_The problem_: Instruction for the data below: set down exactly the lines from the line with "[ exact Hd | ]." to the line with "Definition assign (row", inclusive, and no others.

(Dataset entries)

(** ** [pathlib.Path]: the directory part and the final component ([name]) *)

Record Path : Type := mkPath {
  path_parent : string;
  path_name : string
}.

(** [p.suffix] and [p.stem]: the final component is cut at its last dot
    unless that dot is its first or its last character. *)
Definition path_suffix (p : Path) : string :=
  let name := path_name p in
  match PyStr.rfind "." name with
  | Some i =>
      if ((0 <? i) && (i <? String.length name - 1))%nat
      then PyStr.drop i name else ""
  | None => ""
  end.

Definition path_stem (p : Path) : string :=
  let name := path_name p in
  match PyStr.rfind "." name with
  | Some i =>
      if ((0 <? i) && (i <? String.length name - 1))%nat
      then PyStr.take i name else name
  | None => name
  end.

(** ** Data model *)

Record TestResult : Type := mkTestResult {
  tr_name : string;
  tr_status : string;
  tr_duration : float;
  tr_failure_message : option string;
  tr_error_message : option string;
  tr_suite : option string
}.

Record TestSuiteResult : Type := mkTestSuiteResult {
  sr_name : string;
  sr_total : Z;
  sr_passed : Z;
  sr_failed : Z;
  sr_skipped : Z;
  sr_errors : Z;
  sr_duration : float;
  sr_tests : list TestResult
}.

(** [TestSuiteResult(name=n)]: the dataclass defaults, [tests] set to a new
    empty list by [__post_init__]. *)
Definition new_suite (n : string) : TestSuiteResult :=
  {| sr_name := n; sr_total := 0; sr_passed := 0; sr_failed := 0;
     sr_skipped := 0; sr_errors := 0; sr_duration := 0%float; sr_tests := [] |}.

Definition with_total (v : Z) (r : TestSuiteResult) : TestSuiteResult :=
  {| sr_name := sr_name r; sr_total := v; sr_passed := sr_passed r;
     sr_failed := sr_failed r; sr_skipped := sr_skipped r;
     sr_errors := sr_errors r; sr_duration := sr_duration r;
     sr_tests := sr_tests r |}.

Definition with_passed (v : Z) (r : TestSuiteResult) : TestSuiteResult :=
  {| sr_name := sr_name r; sr_total := sr_total r; sr_passed := v;
     sr_failed := sr_failed r; sr_skipped := sr_skipped r;
     sr_errors := sr_errors r; sr_duration := sr_duration r;
     sr_tests := sr_tests r |}.

Definition with_failed (v : Z) (r : TestSuiteResult) : TestSuiteResult :=
  {| sr_name := sr_name r; sr_total := sr_total r; sr_passed := sr_passed r;
     sr_failed := v; sr_skipped := sr_skipped r;
     sr_errors := sr_errors r; sr_duration := sr_duration r;
     sr_tests := sr_tests r |}.

Definition with_skipped (v : Z) (r : TestSuiteResult) : TestSuiteResult :=
  {| sr_name := sr_name r; sr_total := sr_total r; sr_passed := sr_passed r;
     sr_failed := sr_failed r; sr_skipped := v;
     sr_errors := sr_errors r; sr_duration := sr_duration r;
     sr_tests := sr_tests r |}.

Definition with_errors (v : Z) (r : TestSuiteResult) : TestSuiteResult :=
  {| sr_name := sr_name r; sr_total := sr_total r; sr_passed := sr_passed r;
     sr_failed := sr_failed r; sr_skipped := sr_skipped r;
     sr_errors := v; sr_duration := sr_duration r;
     sr_tests := sr_tests r |}.

Definition with_duration (v : float) (r : TestSuiteResult) : TestSuiteResult :=
  {| sr_name := sr_name r; sr_total := sr_total r; sr_passed := sr_passed r;
     sr_failed := sr_failed r; sr_skipped := sr_skipped r;
     sr_errors := sr_errors r; sr_duration := v;
     sr_tests := sr_tests r |}.

Definition with_tests (v : list TestResult) (r : TestSuiteResult) : TestSuiteResult :=
  {| sr_name := sr_name r; sr_total := sr_total r; sr_passed := sr_passed r;
     sr_failed := sr_failed r; sr_skipped := sr_skipped r;
     sr_errors := sr_errors r; sr_duration := sr_duration r;
     sr_tests := v |}.

(** ** [ArtifactProcessor] *)

Definition supported_formats : list string :=
  [".xml"; ".json"; ".html"; ".txt"; ".log"].
(** ** Deleting a document (C7, C10) *)

(** C7. [deleteDocument] answers whether the write went through, not
    whether a record matched: on a store that refuses access it answers
    [false]; on a readable store holding a collection it writes the
    filtered collection and answers [true] whether or not some document
    has the given id, and when none has, the collection read back is the
    one that was there. *)
Theorem deleteDocument_absent_id (st : Storage) (docs : list json) (documentId : string) :
  (denied st = true -> deleteDocument documentId st = (Ok false, st))
  /\ (denied st = false ->
      getDocuments st = (Ok (JArr docs), st) ->
      Forall (fun d => is_null d = false) docs ->
      exists st',
        deleteDocument documentId st = (Ok true, st')
        /\ items st' !! documentsKey
           = Some (Json.stringify (JArr (List.filter (fun d => negb (has_id documentId d)) docs)))
        /\ (Forall (fun d => has_id documentId d = false) docs ->
            getDocuments st' = (Ok (JArr docs), st'))).
Proof.
  split; [ apply deleteDocument_denied | ].
  intros Hd Hget Hnn. rewrite getDocuments_eq in Hget.
  assert (Hc : collection documentsKey st = JArr docs) by congruence.
  eexists. split; [ apply (deleteDocument_array _ _ _ Hd Hc Hnn) | ].
  split; [ unfold written; simpl; apply lookup_insert_eq | ].
  intros Hids. rewrite getDocuments_eq, (filter_without_id _ _ Hids).
  rewrite collection_written; [ reflexivity | exact Hd | ].
  exact (collection_array_wf _ _ _ Hc).
Qed.

(** C10. On a readable store holding a collection, [deleteDocument]
    leaves exactly the documents whose id differs from the given one, in
    their stored order (every occurrence of the id goes), and afterwards
    [getDocument] for that id returns [null]. *)
Theorem deleteDocument_removes_all (st : Storage) (docs : list json) (documentId : string) :
  denied st = false ->
  getDocuments st = (Ok (JArr docs), st) ->
  Forall (fun d => is_null d = false) docs ->
  exists st',
    deleteDocument documentId st = (Ok true, st')
    /\ getDocuments st'
       = (Ok (JArr (List.filter (fun d => negb (has_id documentId d)) docs)), st')
    /\ Forall (fun d => has_id documentId d = false)
              (List.filter (fun d => negb (has_id documentId d)) docs)
    /\ getDocument documentId st' = (Ok JNull, st').
Proof.
  intros Hd Hget Hnn. rewrite getDocuments_eq in Hget.
  assert (Hc : collection documentsKey st = JArr docs) by congruence.
  pose proof (collection_array_wf _ _ _ Hc) as Hwf.
  set (kept := List.filter (fun d => negb (has_id documentId d)) docs).
  assert (Hc' : collection documentsKey (written documentsKey (Json.stringify (JArr kept)) st)
                = JArr kept).
  { apply collection_written; [ exact Hd | apply wf_items_filter, Hwf ]. }
  eexists. split; [ apply (deleteDocument_array _ _ _ Hd Hc Hnn) | ].
  fold kept. split; [ now rewrite getDocuments_eq, Hc' | ].
  split; [ apply filter_drops_id | ].
  apply (getDocument_absent _ _ kept Hc').
  - apply filter_keeps_non_null, Hnn.
  - apply filter_drops_id.
Qed.

(** ** Saving documents (C2) *)

Lemma newDocument_created call :
  newDocument (fst call) (snd call) = document_json (created_document call).
Proof. reflexivity. Qed.

Lemma document_json_wf d : wf (document_json d) = true.
Proof. reflexivity. Qed.

Lemma documents_wf docs : wf (JArr (map document_json docs)) = true.
Proof. simpl. induction docs as [ | d ds IH ]; [ reflexivity | exact IH ]. Qed.

Lemma saveDocuments_from calls : forall st docs,
  denied st = false ->
  collection documentsKey st = JArr docs ->
  exists st',
    saveDocuments calls st = (Ok (map document_json (map created_document calls)), st')
    /\ denied st' = false
    /\ collection documentsKey st'
       = JArr (docs ++ map document_json (map created_document calls)).
Proof.
  induction calls as [ | [document t] calls IH ]; intros st docs Hd Hc.
  - exists st. rewrite app_nil_r. auto.
  - pose proof (collection_array_wf _ _ _ Hc) as Hwf.
    set (created := document_json (created_document (document, t))).
    set (st1 := written documentsKey (Json.stringify (JArr (docs ++ [created]))) st).
    assert (Hc1 : collection documentsKey st1 = JArr (docs ++ [created])).
    { apply collection_written; [ exact Hd | ].
      apply wf_items_app; [ exact Hwf | reflexivity ]. }
    destruct (IH st1 (docs ++ [created]) Hd Hc1) as (st' & Hrun & Hd' & Hc').
    exists st'. cbn [saveDocuments]. unfold bind at 1.
    rewrite (saveDocument_array _ _ _ _ Hd Hc).
    change (newDocument document t) with created. fold st1.
    unfold bind at 1. rewrite Hrun. cbn [map]. fold created.
    repeat split; [ exact Hd' | ]. now rewrite Hc', <- app_assoc.
Qed.
(** [SELECT id FROM sessions WHERE id = ?] with [fetchone()], keeping the
    whole row. *)
Definition find_session (session_id : Z) (db : database) : option session_row :=
  find (λ row, ses_id row =? session_id) (sessions db).

(** One element of [updates] with its parameter. *)
Inductive assignment : Type :=
  | set_activity (v : string)
  | set_minutes (v : Z)
  | set_category_id (v : Z)
  | set_session_date (v : string).

Definition assign (row : session_row) (a : assignment) : session_row :=
  match a with
  | set_activity v =>
      {| ses_id := ses_id row; ses_activity := v;
         ses_minutes := ses_minutes row;
         ses_category_id := ses_category_id row;
         ses_date := ses_date row; ses_created_at := ses_created_at row |}
  | set_minutes v =>
      {| ses_id := ses_id row; ses_activity := ses_activity row;
         ses_minutes := v;
         ses_category_id := ses_category_id row;
         ses_date := ses_date row; ses_created_at := ses_created_at row |}
  | set_category_id v =>
      {| ses_id := ses_id row; ses_activity := ses_activity row;
         ses_minutes := ses_minutes row;
         ses_category_id := v;
         ses_date := ses_date row; ses_created_at := ses_created_at row |}
  | set_session_date v =>
      {| ses_id := ses_id row; ses_activity := ses_activity row;
         ses_minutes := ses_minutes row;
         ses_category_id := ses_category_id row;
         ses_date := v; ses_created_at := ses_created_at row |}
  end.

(** Lines 232-259 of [update_session]: the list [updates], or the message
    of the error that ends the call. *)
Definition build_updates (activity : option string) (minutes : option Z)
    (category session_date : option string) (db : database)
  : string + list assignment :=
  let updates :=
    match activity with
    | Some v => [set_activity v]
    | None => []
    end in
  match
    match minutes with
    | Some m =>
        if m <=? 0 then inl "Minutes must be positive"
        else inr (updates ++ [set_minutes m])
    | None => inr updates
    end
  with
  | inl message => inl message
  | inr updates =>
      match
        match category with
        | Some name =>
            match select_category_id name db with
            | None => inl ("Category '" +:+ name +:+ "' not found")
            | Some id => inr (updates ++ [set_category_id id])
            end
        | None => inr updates
        end
      with
      | inl message => inl message
      | inr updates =>
          let updates :=
            match session_date with
            | Some v => updates ++ [set_session_date v]
            | None => updates
            end in
          match updates with
          | [] => inl "No updates provided"
          | _ :: _ => inr updates
          end
      end
  end.

(** [UPDATE sessions SET ... WHERE id = ?], under the table's
    [CHECK (minutes > 0)]. *)
Definition execute_update (updates : list assignment) (session_id : Z)
    (db : database) : exn + database :=
  let updated row :=
    if ses_id row =? session_id then foldl assign row updates else row in
  if forallb (λ row, implb (ses_id row =? session_id)
                       (ses_minutes (updated row) >? 0))
       (sessions db)
  then
    inr {| categories := categories db;
           sessions := updated <$> sessions db;
           notes := notes db;
           last_category_id := last_category_id db;
           last_session_id := last_session_id db;
           last_note_id := last_note_id db |}
  else inl (IntegrityError "CHECK constraint failed: minutes > 0").

(** [update_session]; an argument is [None] when it is left out. *)
Definition update_session (session_id : Z) (activity : option string)
    (minutes : option Z) (category session_date : option string)
    (db : database) : dict * database :=
  match find_session session_id db with
  | None => (error ("Session " +:+ show session_id +:+ " not found"), db)
  | Some _ =>
      match build_updates activity minutes category session_date db with
      | inl message => (error message, db)
      | inr updates =>
          match execute_update updates session_id db with
          | inl e => (error (str e), db)
          | inr db' =>
              ([("status", VStr "success");
                ("id", VInt session_id);
                ("message", VStr "Session updated")],
               db')
          end
      end
  end.

(** [delete_session].  SQLite applies [ON DELETE CASCADE] only on a
    connection whose [foreign_keys] setting is on; the module never sets
    it, so it is the setting the library was built with, a parameter
    here. *)
Definition delete_session (foreign_keys : bool) (session_id : Z)
    (db : database) : dict * database :=
  let rowcount :=
    length (filter (λ row, ses_id row = session_id) (sessions db)) in
  if (Z.of_nat rowcount =? 0)
  then (error ("Session " +:+ show session_id +:+ " not found"), db)
  else
    ([("status", VStr "success");
      ("message", VStr ("Session " +:+ show session_id +:+ " deleted"))],
     {| categories := categories db;
        sessions := filter (λ row, ses_id row ≠ session_id) (sessions db);
        notes :=
          if foreign_keys
          then filter (λ row, note_session_id row ≠ session_id) (notes db)
          else notes db;
        last_category_id := last_category_id db;
        last_session_id := last_session_id db;
        last_note_id := last_note_id db |}).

_Answer box_:
    { apply collection_written; [ exact Hd | ].
      apply wf_items_app; [ exact Hwf | reflexivity ]. }
    destruct (IH st1 (docs ++ [created]) Hd Hc1) as (st' & Hrun & Hd' & Hc').
    exists st'. cbn [saveDocuments]. unfold bind at 1.
    rewrite (saveDocument_array _ _ _ _ Hd Hc).
    change (newDocument document t) with created. fold st1.
    unfold bind at 1. rewrite Hrun. cbn [map]. fold created.
    repeat split; [ exact Hd' | ]. now rewrite Hc', <- app_assoc.
Qed.
(** [SELECT id FROM sessions WHERE id = ?] with [fetchone()], keeping the
    whole row. *)
Definition find_session (session_id : Z) (db : database) : option session_row :=
  find (λ row, ses_id row =? session_id) (sessions db).

(** One element of [updates] with its parameter. *)
Inductive assignment : Type :=
  | set_activity (v : string)
  | set_minutes (v : Z)
  | set_category_id (v : Z)
  | set_session_date (v : string).

Definition assign (row : session_row) (a : assignment) : session_row :=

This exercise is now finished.